STILL UND DUNKEL - Abandoned (2019)
released by Hallow Ground in October (Standard Edition) and December (Limited Edition) 2019
Standard Edition:
- 2LP, 180 grams, gatefold cover with double inlay
- 64-page cahier with the essay ‘I hear the ruin of all space’ by writer and curator Brian Dillon
- 180 grams double vinyl
- Digital (download code)
- Catalogue nr. HG1906, EAN: 0617957552577
Limited Edition (100pcs):
- 2LP, 180 grams, gatefold cover with double inlay
- Additional LP with field recordings
- 64-page cahier with the essay ‘I hear the ruin of all space’ by writer and curator Brian Dillon
- Film Stills 2011–2019 (304-pages book)
- Digital (download code)
- Catalogue nr. HG1906, EAN: 0617957552577
Separate releases
- CD
- Film Stills 2011–2019, 304-pages book (100pcs), ISBN 978-3-033-07612-9
- 64-page cahier with the essay ‘I hear the ruin of all space’ by writer and curator Brian Dillon (700pcs), ISBN 978-3-033-07507-8
Bandcamp
www.hallowground.bandcamp.com/album/still-und-dunkel-abandoned
Project site
www.stillunddunkel.com
Press text
STILL UND DUNKEL is the project of musician and visual artist Christoph Brünggel, film maker Benny Jaberg and media artist Pascal Arnold. Their debut album »Abandoned« comprises ten compositions created for their audiovisual art live performances which draw on an ever-growing archive of moving images and sound recordings. The three artists started working together in 2011 and visited abandoned and hidden places at night or underground throughout the world to collect images and sounds. The trio documents and archives the transformative processes that these former symbols of civilisation have been undergoing since they had been deserted or forgotten – that is, if they had ever before been accessible to the public in the first place.

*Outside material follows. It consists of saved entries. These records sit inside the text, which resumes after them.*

(** [text.splitlines(keepends=True)]; [\r\n] is one break. *)
Fixpoint splitlines_from (line l : list N) : list (list N) :=
  match l with
  | [] => match line with [] => [] | _ => [line] end
  | c :: r =>
      if is_line_break c then
        match r with
        | d :: r' =>
            if ((c =? 13) && (d =? 10))%N then (line ++ [c; d]) :: splitlines_from [] r'
            else (line ++ [c]) :: splitlines_from [] r
        | [] => [line ++ [c]]
        end
      else splitlines_from (line ++ [c]) r
  end.

Definition splitlines (text : pystr) : list pystr := PyStr <$> splitlines_from [] (chars text).

(** [s.lstrip("#")] *)
Fixpoint drop_hashes (l : list N) : list N :=
  match l with
  | c :: r => if (c =? 35)%N then drop_hashes r else l
  | [] => []
  end.
Definition lstrip_hash (s : pystr) : pystr := PyStr (drop_hashes (chars s)).

Fixpoint py_join (sep : pystr) (l : list pystr) : pystr :=
  match l with
  | [] => ""
  | [s] => s
  | s :: r => s +++ sep +++ py_join sep r
  end.

(** ** The outline *)

Definition MAX_CHUNK_CHARS : Z := 1200.
Definition CHUNK_OVERLAP_CHARS : Z := 150.

Record TextChunk := {
  tc_seq : nat; tc_start_offset : nat; tc_end_offset : nat; tc_content : pystr }.

Record Section_ := {
  se_index : nat; se_path : pystr; se_level : nat; se_start_offset : nat; se_end_offset : nat;
  se_content : pystr }.

Record LeafChunk := {
  lc_seq : nat; lc_section_index : nat; lc_section_path : pystr; lc_start_offset : nat;
  lc_end_offset : nat; lc_content : pystr }.

Definition contextual_text (c : LeafChunk) : pystr :=
  if py_truthy (lc_section_path c)
  then "[" +++ lc_section_path c +++ "]" +++ PyStr [10%N] +++ lc_content c else lc_content c.

Record ChunkingResult := { cr_sections : list Section_; cr_chunks : list LeafChunk }.

Definition HEADING_PREFIXES : list (pystr * nat) :=
  [("phần "%py, 1); ("chương "%py, 2); ("mục "%py, 3); ("điều "%py, 4)].

Definition is_roman (c : N) : bool := existsb (N.eqb c) (chars "IVXLCDM").

Section Outline.
Context (py_lower : pystr → pystr) (is_digit : N → bool).

Definition _heading_level (line : pystr) : option nat :=
  let s := py_strip line in
  if negb (py_truthy s) then None
  else if py_startswith s "#" then Some ((py_len s - py_len (lstrip_hash s)) `min` 6)
  else
    let low := py_lower s in
    (λ pl : pystr * nat, pl.2) <$>
      List.find (λ pl, py_startswith low pl.1
                       && existsb (λ c, is_digit c || is_roman c) (take 24 (chars s)))
        HEADING_PREFIXES.

(** A heading: offset, level, title. *)
Definition heading : Type := nat * nat * pystr.

Fixpoint headings_of (offset : nat) (lines : list pystr) : list heading :=
  match lines with
  | [] => []
  | line :: rest =>
      let more := headings_of (offset + py_len line) rest in
      match _heading_level line with
      | Some level => (offset, level, py_strip (lstrip_hash (py_strip line))) :: more
      | None => more
      end
  end.

(** The breadcrumb stack, its top first. *)
Fixpoint pop_deeper (level : nat) (stack : list (nat * pystr)) : list (nat * pystr) :=
  match stack with
  | (l, t) :: rest => if level <=? l then pop_deeper level rest else stack
  | [] => []
  end.

Fixpoint sections_of (text : pystr) (index : nat) (stack : list (nat * pystr))
    (headings : list heading) : list Section_ :=
  match headings with
  | [] => []
  | (offset, level, title) :: rest =>
      let end_ := match rest with (next, _, _) :: _ => next | [] => py_len text end in
      let stack := (level, title) :: pop_deeper level stack in
      {| se_index := index; se_path := py_join " > " (rev stack.*2); se_level := level;
         se_start_offset := offset; se_end_offset := end_;
         se_content := slice text offset end_ |} :: sections_of text (S index) stack rest
  end.

Definition outline (text : pystr) : list Section_ :=
  match headings_of 0 (splitlines text) with
  | [] => [ {| se_index := 0; se_path := ""; se_level := 0; se_start_offset := 0;
               se_end_offset := py_len text; se_content := text |} ]
  | ((first, _, _) :: _) as headings =>
      let preamble :=
        if 0 <? first
        then [ {| se_index := 0; se_path := "Mở đầu"; se_level := 0; se_start_offset := 0;
                  se_end_offset := first; se_content := slice text 0 first |} ]
        else [] in
      preamble ++ sections_of text (length preamble) [] headings
  end.

(** ** The windows *)

Definition SEPARATORS : list pystr := [PyStr [10; 10]%N; PyStr [10%N]; ". "; " "].

(** Where the window from [start] ends: at the last separator of its second
    half, the first kind of separator that is there. *)
Fixpoint break_at (text : pystr) (lo hi : nat) (separators : list pystr) : nat :=
  match separators with
  | [] => hi
  | sep :: rest =>
      match rfind text sep lo hi with
      | Some candidate => candidate + py_len sep
      | None => break_at text lo hi rest
      end
  end.

Definition window_end (text : pystr) (max_chars start sec_end : nat) : nat :=
  let end_ := (start + max_chars) `min` sec_end in
  if end_ <? sec_end then break_at text (start + Nat.div2 max_chars) end_ SEPARATORS else end_.

(** The [while] loop, as the windows it visits; the fuel bounds its turns. *)
Fixpoint windows (fuel : nat) (text : pystr) (max_chars overlap_chars start sec_end : nat)
    : option (list (nat * nat)) :=
  match fuel with
  | 0 => None
  | S fuel =>
      if start <? sec_end then
        let end_ := window_end text max_chars start sec_end in
        if sec_end <=? end_ then Some [(start, end_)]
        else cons (start, end_) <$>
               windows fuel text max_chars overlap_chars ((end_ - overlap_chars) `max` (start + 1))
                 sec_end
      else Some []
  end.

(** The leaves of the windows that hold more than white space, numbered. *)
Fixpoint leaves_of (text : pystr) (section_index : nat) (path : pystr) (seq : nat)
    (ws : list (nat * nat)) : list LeafChunk :=
  match ws with
  | [] => []
  | (a, b) :: rest =>
      let content := py_strip (slice text a b) in
      if py_truthy content then
        {| lc_seq := seq; lc_section_index := section_index; lc_section_path := path;
           lc_start_offset := a; lc_end_offset := b; lc_content := content |}
        :: leaves_of text section_index path (S seq) rest
      else leaves_of text section_index path seq rest
  end.

Definition _split_section (text : pystr) (sec_start sec_end seq_start section_index : nat)
    (path : pystr) (max_chars overlap_chars : nat) : option (list LeafChunk) :=
  leaves_of text section_index path seq_start <$>
    windows (S (sec_end - sec_start)) text max_chars overlap_chars sec_start sec_end.

Fixpoint split_all (text : pystr) (max_chars overlap_chars seq : nat) (sections : list Section_)
    : option (list LeafChunk) :=
  match sections with
  | [] => Some []
  | s :: rest =>
      leaves ← _split_section text (se_start_offset s) (se_end_offset s) seq (se_index s) (se_path s)
                 max_chars overlap_chars;
      more ← split_all text max_chars overlap_chars (seq + length leaves) rest;
      Some (leaves ++ more)
  end.

Definition bounds_ok (max_chars overlap_chars : Z) : bool :=
  negb ((max_chars <=? 0) || (overlap_chars <? 0) || (max_chars <=? overlap_chars))%Z.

»Abandoned« contains additional information on STILL UND DUNKEL as well as artwork by Arnold and Jaberg, including a 64-page booklet with images from the project and its creation as well as an essay by writer Brian Dillon. All that easily makes it one of the most ambitious releases on the Swiss-based Hallow Ground imprint to date. As the culmination point of eight years of archiving and performing the project, »Abandoned« is a monumental piece of art that over almost 80 minutes negotiates the historical implications of what it means when the achievements of the so called human progress are being left behind or remain hidden from the public consciousness. While Brünggel’s musical approach at first may appear to favour abstraction over the naturalism that dominates most projects based on field recordings, the artwork already clearly hints at a more complicated relationship between nature and human interference. Drawing explicitly on field recordings from man-made environments, »Abandoned« queries our very notion of authenticity, naturalness and how they can be (re-)constructed in artistic practice: have those reservoirs, bunkers, infirmaries or clinics and other sites become part of the natural world that slowly conquers them again? And if so, how can those specific sonic environments – beyond their visual representation through moving pictures – be adequately documented, interpreted and turned into art? The answers to these questions are not simple, and STILL UND DUNKEL accordingly does not provide easy listening. Already the 18-minute long opener »Lure« with its thundering swathes of noise that are punctuated by subtle bass thumps and nervously ticking sounds is an overwhelming piece of music. Its sheer loudness is far from the only thing that makes this piece as unnerving as it is. There also looms the uncertainty of where the surroundings – field recordings taken from inside the pillar of a bridge in Baden, Switzerland and from a subterranean, empty water reservoir in Zurich, Switzerland – can actually be heard in unmediated ways and where the artistic interpretation of the source sounds begins.
This specific use of field recordings and its manipulations continue throughout »Abandoned,« dovetailed with an alienating undertone evoked by the electronic soundscapes. The musical abstractions are constantly confronting the tangible sound recordings of the so-called reality – often melting together, but not without creating intense friction. »Flicker« for example is enriched with recordings of feedback that have been generated by emitting filtered noises of shortwave radio searches; all of which was set into a dialogue with the space itself, transforming the former sound source into a literal echo chamber for artistic experimentation. Even when on »Hallway« a human voice surprisingly enters the sonic picture, »Abandoned« only makes its inherent ambiguity even more palpable, adding to the already raised challenging questions of transformation of lost places and time itself. Every attempt at documentation is always already doomed to be only a temporary evidence of something that, in the meanwhile, has changed again. Well aware of that inherent contradiction, STILL UND DUNKEL – engl. quiet and dark – offer a glimpse into the ephemeral essence of things. As monolithic as it may look, feel and especially sound at first, »Abandoned« is a vivid work of transformation itself.